Sin que haya claridad por qué, el Padre decidió emigrar hacia el Valle del Cauca hacia finales de 1937. Los historiadores aficionados de la familia están divididos sobre las causas del viaje. Los de izquierda (como mi papá, antiguo miembro de las juventudes Maoistas de la Universidad Nacional hasta que maduró –a buena hora) culpan al comienzo de la violencia y al hostigamiento de otros terratenientes de talante conservador que no tenían muy buenas relaciones con mi bisabuelo, más liberal que otra cosa. Los de derecha (como la tía Abuela con quien vivía cuando escribí este relato) creen que el orígen del traslado se acerca más hacia la naturaleza emprendedora del señor Vallejo. Pero más alla de los profundos debates historiográficos intrafamiliares, el hecho de fondo es que toda la familia se mudó para una finca entre Palmira y Cartago. Allí, el Padre intentó hacerse a un negocio asociado a la panela y el azúcar, que en últimas fracasó. El know how cafetero no sirvió de mucho en el negocio de la caña. Esto, sumado al disgusto de mi bisabuela por la humedad y el calor del trópico valluno, terminó por propiciar otra migración , esta vez a un centro urbano: Pereira.

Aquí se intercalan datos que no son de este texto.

(** X2.  If one of the expanded rows offers no alternative, the expander
    returns no combo at all, whatever the exclusions and the sigil are:
    the body of the loop over the combos never runs. *)
Theorem empty_row_gives_no_combo `{SpecCapability} d rows specify :
  expanded_rows_of d = Ok rows ->
  [] ∈ rows ->
  _expand_matrix_constraints (YDict d) specify = Ok [].
Proof.
  intros Hrows Hin. rewrite expand_unfold, Hrows.
  cbn [mbind except_bind]. unfold expand_combos.
  by rewrite (product_with_empty rows Hin).
Qed.

Lemma empty_row_gives_no_combo_witness :
  expanded_rows_of (H := text_specs)
    [("matrix", YList [strings ["zlib"]; YList []]);
     ("exclude", YStr "zlib"); ("sigil", YList [YStr "^"])]
  = Ok [["zlib"]; []]
  /\ _expand_matrix_constraints (H := text_specs)
       (YDict [("matrix", YList [strings ["zlib"]; YList []]);
               ("exclude", YStr "zlib"); ("sigil", YList [YStr "^"])])
       true
     = Ok [].
Proof.
  split; [reflexivity|].
  apply (@empty_row_gives_no_combo text_specs _ [["zlib"]; []]);
    [reflexivity|].
  apply list_elem_of_further, list_elem_of_here.
Defined.

Section ResultShape.
Context `{SpecCapability}.

(** What the sigil step makes of a combo when it succeeds. *)
Lemma with_sigil_ok s oc combo :
  with_sigil s oc = Ok combo ->
  combo = if String.eqb s "" then oc else sigil_on_first s oc.
Proof.
  unfold with_sigil. destruct (String.eqb s ""); [by intros [= <-]|].
  destruct oc; [done | by intros [= <-]].
Qed.

Lemma with_sigil_length s oc combo :
  with_sigil s oc = Ok combo -> length combo = length oc.
Proof.
  intros ->%with_sigil_ok. destruct (String.eqb s ""); [done|].
  by destruct oc.
Qed.

Lemma surviving_length xs rows :
  length (surviving xs rows) <= rows_product rows.
Proof.
  unfold surviving. rewrite <- product_length.
  etransitivity; [apply List.filter_length_le|]. by rewrite length_fmap.
Qed.

(** The survivors under more exclusions are among the survivors under
    fewer, in the same order. *)
Lemma surviving_sublist xs xs' rows :
  (forall x, x ∈ xs -> x ∈ xs') ->
  sublist (surviving xs' rows) (surviving xs rows).
Proof.
  intros Hsub. unfold surviving.
  induction (sorted spec_ordering_key <$> product rows) as [|oc ocs IH];
    [done|].
  cbn [List.filter].
  destruct (excluded_by xs' oc) eqn:Hmore; cbn [negb].
  - destruct (negb (excluded_by xs oc)); [by apply sublist_cons | done].
  - assert (excluded_by xs oc = false) as ->; [|by apply sublist_skip].
    apply not_true_is_false. intros Hless.
    apply existsb_exists in Hless as (x & Hin & Hx).
    assert (excluded_by xs' oc = true) as Hyes; [|congruence].
    apply existsb_exists. exists x. split; [|done].
    by apply list_elem_of_In, Hsub, list_elem_of_In.
Qed.
End ResultShape.

(** X3.  Every combo the expander returns has exactly one token for each
    expanded row; the sort and the sigil neither drop nor add a token. *)
Theorem combo_has_one_token_per_row `{SpecCapability} d rows xs s results :
  expanded_rows_of d = Ok rows ->
  py_iter (excludes_of d) = YStr <$> xs ->
  sigil_of d = YStr s ->
  _expand_matrix_constraints (YDict d) false = Ok results ->
  Forall (fun combo => length combo = length rows) results.
Proof.
  intros Hrows Hxs Hs Hres.
  eapply Forall_impl;
    [exact (Forall2_source _ _ _
              (expand_tokens_inv d rows xs s results Hrows Hxs Hs Hres))|].
  intros combo (oc & Hin & Hoc).
  apply surviving_sorted in Hin as (tuple & Hin & -> & _). cbn beta.
  transitivity (length (sorted spec_ordering_key tuple));
    [exact (with_sigil_length _ _ _ Hoc)|].
  rewrite sorted_length.
  apply product_tuples in Hin. by apply Forall2_length in Hin.
Qed.

Lemma combo_has_one_token_per_row_witness :
  Forall (fun combo => length combo = length [["pkg"]; ["@1.0"; "@2.0"]])
    [["pkg"; "@1.0"]].
Proof.
  apply (@combo_has_one_token_per_row text_specs pkg_matrix
           [["pkg"]; ["@1.0"; "@2.0"]] ["pkg@2.0"] "" [["pkg"; "@1.0"]]);
    reflexivity.
Defined.

(** X4.  The number of combos the expander returns never exceeds the
    product of the lengths of the expanded rows. *)
Theorem combo_count_bound `{SpecCapability} d rows xs s specify results :
  expanded_rows_of d = Ok rows ->
  py_iter (excludes_of d) = YStr <$> xs ->
  sigil_of d = YStr s ->
  _expand_matrix_constraints (YDict d) specify = Ok results ->
  length results <= rows_product rows.
Proof.
  intros Hrows Hxs Hs. rewrite (expand_pipeline d rows xs s) by done.
  intros (out & Hout & [= <-])%except_bind_ok.
  rewrite length_fmap, (comprehension_ok_length _ _ _ Hout).
  apply surviving_length.
Qed.

Lemma combo_count_bound_witness :
  length ([["pkg"; "@1.0"]] : list (list string))
  <= rows_product [["pkg"]; ["@1.0"; "@2.0"]].
Proof.
  apply (@combo_count_bound text_specs pkg_matrix
           [["pkg"]; ["@1.0"; "@2.0"]] ["pkg@2.0"] "" false);
    reflexivity.
Defined.

(** X5.  Exclusions only remove combos: of two matrix records with the
    same expanded rows and the same sigil, the one with more exclusions
    returns a sublist of what the other returns, in the same order. *)
Theorem more_exclusions_fewer_combos `{SpecCapability}
    d d' rows xs xs' s fewer more :
  expanded_rows_of d = Ok rows ->
  expanded_rows_of d' = Ok rows ->
  py_iter (excludes_of d) = YStr <$> xs ->
  py_iter (excludes_of d') = YStr <$> xs' ->
  (forall x, x ∈ xs -> x ∈ xs') ->
  sigil_of d = YStr s ->
  sigil_of d' = YStr s ->
  _expand_matrix_constraints (YDict d) false = Ok more ->
  _expand_matrix_constraints (YDict d') false = Ok fewer ->
  sublist fewer more.
Proof.
  intros Hrows Hrows' Hxs Hxs' Hsub Hs Hs' Hmore Hfewer.
  pose proof (expand_tokens_inv d rows xs s more Hrows Hxs Hs Hmore) as H1.
  pose proof (expand_tokens_inv d' rows xs' s fewer Hrows' Hxs' Hs' Hfewer)
    as H2.
  assert (forall l r,
            Forall2 (fun oc combo => with_sigil s oc = Ok combo) l r ->
            r = (fun oc => if String.eqb s "" then oc
                           else sigil_on_first s oc) <$> l) as Hmap.
  { induction 1 as [|oc combo l r Hoc _ IH]; [done|].
    cbn [fmap list_fmap]. f_equal; [by apply with_sigil_ok | exact IH]. }
  rewrite (Hmap _ _ H1), (Hmap _ _ H2).
  by apply fmap_sublist, surviving_sublist.
Qed.

Lemma more_exclusions_fewer_combos_witness :
  sublist ([["pkg"; "@1.0"]] : list (list string))
    [["pkg"; "@1.0"]; ["pkg"; "@2.0"]].
Proof.
  apply (@more_exclusions_fewer_combos text_specs
           [("matrix", YList [strings ["pkg"]; strings ["@1.0"; "@2.0"]])]
           pkg_matrix [["pkg"]; ["@1.0"; "@2.0"]] [] ["pkg@2.0"] "");
    try reflexivity.
  intros x Hx. by apply elem_of_nil in Hx.
Defined.

(** X6.  A matrix record that has only a [matrix] of rows of strings, no
    [exclude] and no [sigil], expands to the Cartesian product of its rows
    in product order, each tuple stably sorted by the ordering key. *)
Theorem flat_matrix_is_sorted_product `{SpecCapability} d
    (rows : list (list string)) :
  dict_get "matrix" d = Some (YList (strings <$> rows)) ->
  dict_get "exclude" d = None ->
  dict_get "sigil" d = None ->
  _expand_matrix_constraints (YDict d) false
  = Ok (sorted spec_ordering_key <$> product rows).
Proof.
  intros Hm Hx Hs.
  rewrite (expand_pipeline d rows [] "").
  - rewrite surviving_unfiltered.
    rewrite (comprehension_ok_fmap _ id); [|by apply Forall_forall].
    cbn [mbind except_bind]. by rewrite emit_tokens, list_fmap_id.
  - by apply expanded_rows_flat.
  - unfold excludes_of. by rewrite Hx.
  - unfold sigil_of. by rewrite Hs.
Qed.

Lemma flat_matrix_is_sorted_product_witness :
  _expand_matrix_constraints (H := text_specs)
    (YDict [("matrix", YList (strings <$> [["%gcc"; "%clang"]; ["zlib"]]))])
    false
  = Ok [["zlib"; "%gcc"]; ["zlib"; "%clang"]].
Proof.
  apply (@flat_matrix_is_sorted_product text_specs _
           [["%gcc"; "%clang"]; ["zlib"]]); reflexivity.
Defined.

(** X7.  Tokens written in ascending key order are left as they are by
    the sort, and sorting twice is sorting once. *)
Theorem sorted_keeps_ascending (tuple : list string) :
  (ascending spec_ordering_key tuple ->
   sorted spec_ordering_key tuple = tuple)
  /\ sorted spec_ordering_key (sorted spec_ordering_key tuple)
     = sorted spec_ordering_key tuple.
Proof.
  assert (forall l, ascending spec_ordering_key l ->
                    sorted spec_ordering_key l = l) as Hfix.
  { unfold ascending. induction 1 as [|x l Hl IH Hx]; [done|].
    cbn [sorted foldr]. fold (sorted spec_ordering_key l). rewrite IH.
    destruct l as [|y l']; [done|]. cbn [insert_by].
    apply Forall_cons in Hx as [Hxy _].
    by apply Nat.leb_le in Hxy as ->. }
  split; [apply Hfix | apply Hfix, sorted_ascending].
Qed.

Lemma sorted_keeps_ascending_witness :
  sorted spec_ordering_key ["zlib"; "@1.2"; "+pic"; "%gcc"; "^mpi"]
  = ["zlib"; "@1.2"; "+pic"; "%gcc"; "^mpi"].
Proof.
  apply (proj1 (sorted_keeps_ascending _)).
  repeat (constructor; [|repeat constructor; vm_compute; lia]).
  constructor.
Defined.

(** X8.  Brackets inside a row do not matter: a cell that is itself a
    list is flattened into the row at its place. *)
Theorem flatten_ignores_brackets `{SpecCapability} sub cells rest :
  _expand_flatten sub (YList (YList cells :: rest))
  = _expand_flatten sub (YList (cells ++ rest)).
Proof. by rewrite flatten_app, flatten_cons. Qed.

(** * More on the reference resolver *)

Section ResolverMore.
Context `{SpecCapability}.

Lemma bind_raise {A B} (m : M A) (f : A -> M B) h e h' :
  m h = (Raise e, h') -> (m ≫= f) h = (Raise e, h').
Proof. intros Hm. unfold mbind, M_bind. by rewrite Hm. Qed.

En esa ciudad cafetera la vida era a otro precio. La situación social de la familia era, en definitiva, diferente a la de Jericó. Por las penurias de la migración y la ruina de la caña, mis bisabuelos (y todos sus muchachos) pasaron de los buenos tiempos del café al hacinamiento de una pensión en una urbe. De los paseos en bestias para contemplar el campo al mundanal ruido de una ciudad incipiente. Ya para entonces mi abuela Lucía estaba bien formada: A la madre de mi padre le tocó toda la travesía de colonizadores antioqueños hasta el Valle del Cauca cuando era muy pequeña, colgada en un cajón de una de las bestías del Padre. Fue entonces en Pereira donde creció y estudió hasta inicios del bachillerato. En las vacaciones iba a visitar a los parientes que habían dejado Jericó por otros lugares que los habían tratado mejor: Medellín, por ejemplo. Fue en una de esas visitas a la familia remanente en Antioquia que conoció a Gilberto Jaramillo, oriundo de San Vicente, burócrata de la Dirección de Impuestos y persona que hoy es mi abuelo. Después de varios encuentros vacacionales, el amor floreció y la pareja se casó. Escogieron a Medellín, esa ciudad rodeada de montañas escarpadas y de clima benevolente como la anfitriona de su hogar, el sitio para ver crecer a sus crías.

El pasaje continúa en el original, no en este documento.